One of the joys of working with Peter Drucker’s vast body of writing is that he plumbed such a broad array of subjects. But at this moment, two topics in particular—government and politics—can be terribly treacherous to explore.
Our basic challenge is this: How can we write about politics on our daily blog, the Drucker Exchange, in a way that’s provocative but isn’t partisan?
To be seen in either the Obama or Romney camp would be a great disservice to Drucker. The Austrian immigrant loved America—the staging ground, in his words, of “the great political thinkers of the generation of 1776, to whom we owe whatever freedom there has been in the Western world since.” But he was incredibly difficult to place in any political box.
In fact, Drucker was proud to advise both Democratic and Republican administrations. He picked one R (Ronald Reagan) and one D (Harry Truman) as the most effective presidents of the past 100 years.

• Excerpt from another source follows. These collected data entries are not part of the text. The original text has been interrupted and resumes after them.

(* ===== verification/Findings.v ===== *)
(** * Findings: executions that show what the program does not guarantee

    Closed statements about concrete runs: a race of two executions of one
    action, amounts the policy engine does not see, an agent of an unknown
    principal, and a legacy secret that comes back. *)

From S2P Require Export Scenario PgWitnesses.

Open Scope Z_scope.

Section Race.
Context `{RT : Runtime} `{JE : JevEnv} `{SE : Secrets} `{UP : UuidParse} `{NT : Net}.

(** The first critical section of a program. *)
Definition one_step {A} (p : prog A) (w : World) : prog A * World :=
  match p with
  | Ret a => (Ret a, w)
  | Atomic m k => let '(x, w') := m w in (k x, w')
  end.

Lemma one_step_rtc ps1 (p : prog unit) ps2 w :
  rtc (pool_step client reconfigure) (ps1 ++ p :: ps2, w)
    (ps1 ++ (one_step p w).1 :: ps2, (one_step p w).2).
Proof.
  destruct p as [a|X m k]; cbn; [constructor|]. destruct (m w) as [x w'] eqn:Em.
  apply rtc_once. exact (step_run client reconfigure ps1 X m k ps2 w x w' Em).
Qed.

(** Two requests run [p]: the first stops after its first critical section,
    the second runs to its end, then the first goes on. *)
Definition race (p : prog unit) (w : World) : World :=
  let '(q, w1) := one_step p w in (run q (run p w1).2).2.

Lemma reachable_race p w : client p -> reachable w -> reachable (race p w).
Proof.
  intros Hp (ps & tools & Hr). unfold race.
  pose proof (one_step_rtc [] p (p :: ps) w) as H1. destruct (one_step p w) as [q w1].
  exists (Ret tt :: Ret tt :: ps), tools. etrans; [exact Hr|].
  eapply rtc_l; [by apply (step_spawn _ _ p)|]. eapply rtc_l; [by apply (step_spawn _ _ p)|].
  etrans; [exact H1|]. etrans; [apply (run_steps _ _ [q] ps p)|].
  apply (run_steps _ _ [] (Ret tt :: ps) q).
Qed.

End Race.

(** Two executions of the allowed refund u7 at the same time. *)
Definition demo_race : World := race (finish (ExecuteAllowed "u0" "u7")) demo_proposed.

(** C40: nothing stops two concurrent executions of one action: a reachable state
    in which the tool was called twice for the same action, under the same
    idempotency key, and two receipts were issued for it. *)
Theorem concurrent_double_execution :
  reachable demo_race /\
  a_ID ∘ call_action <$> w_calls demo_race = ["u7"; "u7"] /\
  a_IdempotencyKey ∘ call_action <$> w_calls demo_race = ["k1"; "k1"] /\
  r_ActionID <$> st_receiptsList (w_store demo_race) = ["u7"; "u7"].
Proof.
  split; [apply reachable_race; [constructor|exact reachable_demo_proposed]|].
  split; [vm_compute; reflexivity|]. split; vm_compute; reflexivity.
Qed.

(** The decision a refund with the given arguments gets from the seeded
    policies, and the amount recorded with the action. *)
Definition refund_decision (args : list (string * value)) : option PolicyEffect * option Z :=
  let w := serve (propose "stripe" "refund" "k9" args) demo_txn in
  match List.find (fun a => String.eqb (a_IdempotencyKey a) "k9") (map_to_list (st_actions (w_store w))).*2 with
  | Some a => (d_Effect <$> a_Decision a, a_AmountCents a)
  | None => (None, None)
  end.

(** An amount the gateway cannot read counts as no amount: a refund of a
    million cents given as a string, or under another key, is allowed. *)
Theorem unread_amount_is_allowed :
  refund_decision [("amount_cents", VString "1000000")] = (Some EffectAllow, None) /\
  refund_decision [("total_cents", VInt 1000000)] = (Some EffectAllow, None) /\
  refund_decision [("amount_cents", VInt 1000000)] = (Some EffectDeny, Some 1000000).
Proof. split; [vm_compute; reflexivity|]. split; vm_compute; reflexivity. Qed.

(** An amount in dollars overflows silently: it is allowed as negative. *)
Theorem overflowing_amount_is_allowed :
  refund_decision [("amount", VInt 92233720368547759)] = (Some EffectAllow, Some (-9223372036854775716)).
Proof. vm_compute; reflexivity. Qed.

(** A decimal dollar amount loses a cent: 19.99 is read as 1998 cents. *)
Theorem dollar_amount_truncated :
  extractCents (Some (<[ "amount" := VFloat (float_of_decimal 1999 2) ]> ∅)) = Some 1998.
Proof. vm_compute; reflexivity. Qed.

(** ** Registration *)

(** Registering an agent checks that its principal is a UUID, not that the
    organization has it: the memory store keeps the agent of a principal
    nobody is. *)
Definition orphan_body : RegisterBody := MkRegisterBody "u999" "bot" "staging" ["support"].

Definition orphan_agent : Response :=
  fst (run (handleRegisterAgent (Some (MkIdentity "u0" "" true "op" "")) (Some orphan_body)) demo_setup).

Lemma unknown_principal_accepted :
  match rs_Body orphan_agent with
  | BAgent a _ => rs_Code orphan_agent = 201 /\ ag_PrincipalID a = "u999" /\
      st_principals (w_store demo_setup) !! ag_PrincipalID a = None
  | _ => False
  end.
Proof. vm_compute. by split_and!. Qed.

(** ** Legacy secrets *)

(** An agent with a legacy secret is issued a key, and the key is revoked.
    The hash the fallback of Authenticate checks, before and after. *)
Definition legacy_on_postgres : option string * option string :=
  let s := (run (PgStore.SeedOrg "acme") (new_pg None)).2 in
  let s := (run (PgStore.CreateAgent "g0" "g1" "bot" "live" (Some []) "legacy") s).2 in
  let s := (run (PgSecrets.StoreCredential "g0" "u0" "k" "keyed") s).2 in
  let before := (run (PgSecrets.AgentCredentialHashes "g0") s).1 !! "u0" in
  let s := (run (PgSecrets.RevokeCredential "k") s).2 in
  (before, (run (PgSecrets.AgentCredentialHashes "g0") s).1 !! "u0").

Definition legacy_in_memory : option string * option string :=
  let w := (Store.SeedOrg "acme" demo_empty).2 in
  let w := (Store.CreateAgent "u0" "u1" "bot" "live" [] "legacy" w).2 in
  let w := (StoreSecrets.StoreCredential "u0" "u2" "k" "keyed" w).2 in
  let before := (StoreSecrets.AgentCredentialHashes "u0" w).1 !! "u2" in
  let w := (StoreSecrets.RevokeCredential "k" w).2 in
  (before, (StoreSecrets.AgentCredentialHashes "u0" w).1 !! "u2").

(** The key replaces the legacy secret on both stores.  Revoking the key
    leaves the agent without a secret in memory; on Postgres the legacy
    secret authenticates again. *)
Lemma legacy_secret_returns :
  legacy_in_memory = (Some "keyed", None) /\ legacy_on_postgres = (Some "keyed", Some "legacy").
Proof. split; vm_compute; reflexivity. Qed.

He could see himself, as he put it, “sometimes as a liberal conservative and sometimes as a conservative liberal but never as a ‘conservative conservative’ or a ‘liberal liberal.’”
The way we try to navigate this path is to cut through the rhetoric and look at the bigger questions underlying the candidates’ statements (and misstatements).

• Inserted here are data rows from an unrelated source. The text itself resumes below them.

(** * LabOrchestratorLib-Auth: token issuing and verification

    A shallow embedding of [lab_orchestrator_lib_auth/auth.py]
    ([generate_auth_token], [decode_auth_token], [verify_auth_token]) over
    a model of the HS256 path of the [jwt] package the module calls.

    Python values are dynamically typed: the payload of a token and the
    fields of the dataclass hold [pyobj] values, and a subscript or an
    [in] test on a value of the wrong shape raises, as it does in Python.
    Exceptions are results ([Raise]); the wall clock is the one piece of
    process state the code reads, so computations run in a small
    state-and-exception monad over a [World].

    Clock readings are whole Unix seconds: the fraction of [time.time()]
    is not modelled. *)

From Stdlib Require Import ZArith List String Ascii Bool Lia.
From Stdlib Require Import DecimalString DecimalPos.
Import ListNotations.

Local Open Scope string_scope.
Local Open Scope Z_scope.

(** ** Python values *)

#[local] Unset Elimination Schemes.
Inductive pyobj : Type :=
| PyNone
| PyBool (b : bool)
| PyInt (z : Z)
| PyStr (s : string)
| PyList (l : list pyobj)
| PyDict (d : list (string * pyobj)).
#[local] Set Elimination Schemes.

(** [d[k]] on the items of a dict, [None] when the key is absent. *)
Fixpoint dict_get (k : string) (d : list (string * pyobj)) : option pyobj :=
  match d with
  | [] => None
  | (k', v) :: d' => if String.eqb k k' then Some v else dict_get k d'
  end.

Fixpoint distinct_keys (ks : list string) : bool :=
  match ks with
  | [] => true
  | k :: ks' => negb (existsb (String.eqb k) ks') && distinct_keys ks'
  end.

(** Values that are the image of a JSON document: the keys of every dict
    are pairwise distinct.  A dict literal or the result of [json.loads]
    always is. *)
Fixpoint json_ok (o : pyobj) : bool :=
  match o with
  | PyList l => forallb json_ok l
  | PyDict d =>
      distinct_keys (map fst d) &&
      forallb (fun kv => match kv with (_, v) => json_ok v end) d
  | _ => true
  end.

(** ** Exceptions and outcomes *)

Inductive exn : Type :=
| ExpiredSignatureError      (* jwt.exceptions *)
| InvalidSignatureError
| DecodeError
| InvalidAlgorithmError
| KeyError (key : string)    (* builtins *)
| TypeError.

Inductive outcome (A : Type) : Type :=
| Ok (a : A)
| Raise (e : exn).
Arguments Ok {A} a.
Arguments Raise {A} e.



(** ** The world and the monad *)

Section Monad.

(** Whatever the process holds besides the clock. *)
Context {Ambient : Type}.

Record World : Type := mkWorld { wall_clock : Z; ambient : Ambient }.

Definition M (A : Type) : Type := World -> outcome A * World.

Definition ret {A} (a : A) : M A := fun w => (Ok a, w).

Definition bind {A B} (c : M A) (k : A -> M B) : M B :=
  fun w =>
    match c w with
    | (Ok a, w') => k a w'
    | (Raise e, w') => (Raise e, w')
    end.

Definition raise {A} (e : exn) : M A := fun w => (Raise e, w).

Definition lift {A} (o : outcome A) : M A := fun w => (o, w).

(** [time.time()] *)
Definition time_time : M Z := fun w => (Ok (wall_clock w), w).

End Monad.

Arguments World : clear implicits.
Arguments M : clear implicits.

Notation "x <- c ;; k" := (bind c (fun x => k))
  (at level 61, c at next level, right associativity).

(** ** Python operators used by the module *)

(** [o[k]] for a string key [k]: only a dict can be subscripted by a
    string. *)
Definition py_getitem (o : pyobj) (k : string) : outcome pyobj :=
  match o with
  | PyDict d =>
      match dict_get k d with
      | Some v => Ok v
      | None => Raise (KeyError k)
      end
  | _ => Raise TypeError
  end.

Fixpoint is_substring (x s : string) : bool :=
  String.prefix x s ||
  match s with
  | EmptyString => false
  | String _ s' => is_substring x s'
  end.

(** [x == o] for a string [x]. *)
Definition py_eq_str (x : string) (o : pyobj) : bool :=
  match o with
  | PyStr s => String.eqb x s
  | _ => false
  end.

As our blogger, T.A. Frank, explains it: “Mitt Romney’s ‘women in binders’ remark was a springboard for discussing the merits of different arrangements for women and men in the workplace. President Obama’s ‘you didn’t build that’ comment was an opportunity to discuss the proper role of government in supporting entrepreneurship. Behind the fake uproars there are important issues worth discussing with actual thought.”
Admittedly, we don’t always hit our mark. “Hate the president much, do you?” one Dx reader asked after we wrote about Obama’s healthcare plan.
Most of the time, though, we think we’re able to walk a fine line—and that, in turn, seems to bring out the best in our readers.
Indeed, we tend to receive more comments on politically connected Dx posts than on any other topic. And almost without fail, they provide far more light than heat—a rarity in this political season and just as Drucker would have wanted it.